O pai de Lutfollah me adotou de tal forma que fez questão de ir comigo à parada de táxis, onde eu ia pegar um por volta do meio-dia para seguir de volta para Tashkent. Me ajudou a negociar um bom preço, me deu um abraço, um aperto de mão. Ofereço dinheiro a ele em agradecimento, ele recusa. Mais um abraço. Volto um dia, prometo. Pode contar com isso, pode preparar a mesa de frutas secas.

Já no caminho, coloco as duas mãos no rosto. Nunca sequer perguntei o nome do senhor. E ele me tratou, este desconhecido, como um filho. Torturo-me de dor de consciência e de amor pelo idoso por longas horas, chacoalhando no carro, na infinita estrada.

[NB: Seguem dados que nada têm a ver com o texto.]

(* ===== verification/Sqlite.v ===== *)
(** * The binding of SQLite

    [openLedger], [exec], [query] and [recordAudit] of
    [dashboard/storage_sqlite.go]: how Go values become the cells of a
    statement, how the cells of a result become Go values, and the two loops
    over [sqlite3_step].  SQLite itself is a parameter.  [Ledger] gives the
    effect of each statement; this file carries the metric samples through the
    binding: [recordMetric], [metricHistory] and [pruneMetrics] as statements,
    on a database that does what SQLite documents for their table. *)

From Stdlib Require Import SpecFloat.
From S2P Require Import Prelude GoStrings GoFloat Ledger Any.

(** ** Values *)

(** The dynamic type of an argument; [GoOther]: any other value, as
    [fmt.Sprint] prints it. *)
Inductive go_value :=
| GoNil
| GoString (s : string)
| GoBytes (s : string)
| GoBool (b : bool)
| GoInt (n : Z)
| GoUint64 (n : Z)
| GoFloat64 (f : float64)
| GoOther (printed : string).

(** What a statement holds; SQLite has no other storage classes. *)
Inductive cell :=
| CellNull
| CellInteger (n : Z)
| CellFloat (f : float64)
| CellText (s : string)
| CellBlob (s : string).

(** What [exec] binds: a value SQLite copies, or, for bytes, a pointer that is
    bound without a copy and freed before the statement runs; [Dangling]
    keeps only its length. *)
Inductive bound :=
| Bound (c : cell)
| Dangling (length : Z).

(** [C.CString] and a length of -1: the text ends at the first NUL byte. *)
Definition nul : ascii := Ascii.ascii_of_nat 0.
Definition c_string (s : string) : string := before nul s.

(** [sqlite3_bind_double] stores a NaN as NULL. *)
Definition bind_double (f : float64) : cell := match f with S754_nan => CellNull | _ => CellFloat f end.

Definition sprint_value (v : go_value) : string :=
  match v with
  | GoNil => "<nil>"
  | GoString s | GoOther s => s
  | GoBytes s => "[" +:+ join " " (map (fun c => itoa (code c)) (String.list_ascii_of_string s)) +:+ "]"
  | GoBool b => format_bool b
  | GoInt n | GoUint64 n => itoa n
  | GoFloat64 f => format_float f
  end.

(** The type switch of [exec]. *)
Definition bind_exec (v : go_value) : bound :=
  match v with
  | GoNil => Bound CellNull
  | GoString s => Bound (CellText (c_string s))
  | GoBytes s => Dangling (slen s)
  | GoBool b => Bound (CellInteger (if b then 1 else 0))
  | GoInt n => Bound (CellInteger n)
  | GoUint64 n => Bound (CellInteger (wrap64 n))
  | GoFloat64 f => Bound (bind_double f)
  | GoOther printed => Bound (CellText (c_string printed))
  end.

(** The type switch of [query] knows fewer types. *)
Definition bind_query (v : go_value) : cell :=
  match v with
  | GoNil => CellNull
  | GoString s => CellText (c_string s)
  | GoInt n => CellInteger n
  | GoFloat64 f => bind_double f
  | GoBytes _ | GoBool _ | GoUint64 _ | GoOther _ => CellText (c_string (sprint_value v))
  end.

(** A column of a result; a blob is read as text. *)
Inductive read_value := ReadNil | ReadInt (n : Z) | ReadFloat (f : float64) | ReadText (s : string).
Definition read_column (c : cell) : read_value :=
  match c with
  | CellInteger n => ReadInt n
  | CellFloat f => ReadFloat f
  | CellNull => ReadNil
  | CellText s | CellBlob s => ReadText (c_string s)
  end.

Notation ledgerRow := (gmap string read_value).
(** The columns of a row in order; a name that comes twice keeps its last value. *)
Definition add_column (row : ledgerRow) (column : string * cell) : ledgerRow := <[column.1 := read_column column.2]> row.
Definition read_row (columns : list (string * cell)) : ledgerRow := fold_left add_column columns ∅.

O motorista, por outro lado, se mostra um maníaco. Testemunho-o ultrapassando caminhões em curvas fechadas nas montanhas, as mesmas nas que, na ida para Shakhrisabz, as vacas se mostraram tão à vontade passeando no asfalto.

Após Samarkand, a rodovia atravessa longas e entediantes plantações de algodão. As plantas estão carregadas e por toda parte se vê grupos na colheita, caminhões levando as nuvens brancas para processamento. No céu, as nuvens de verdade não aparecem há dias.

Em Tashkent, chego lá pelas nove da noite, moído. Encontro o albergue, um local bem simples, onde eu havia reservado uma cama, louco de vontade de deitar nela e desmaiar. Mas um grande grupo de turistas havia se hospedado nele e decidido de surpresa ficar mais uma noite. Nessa, eu fui solenemente esquecido pela gerência do estabelecimento. Não havia cama para mim. Eles me jogam num canto, no chão de uma sala ao lado de um pátio iluminado e barulhento, ao lado de outros mochileiros. Fico irado (reservei uma cama justamente para evitar uma situação como essa), mas estou cansado demais para ir para outro lugar ou mesmo para brigar. Sou obrigado a tomar remédio para dormir, para vencer o ruído.

Sinto falta do paparico de Shakhrisabz.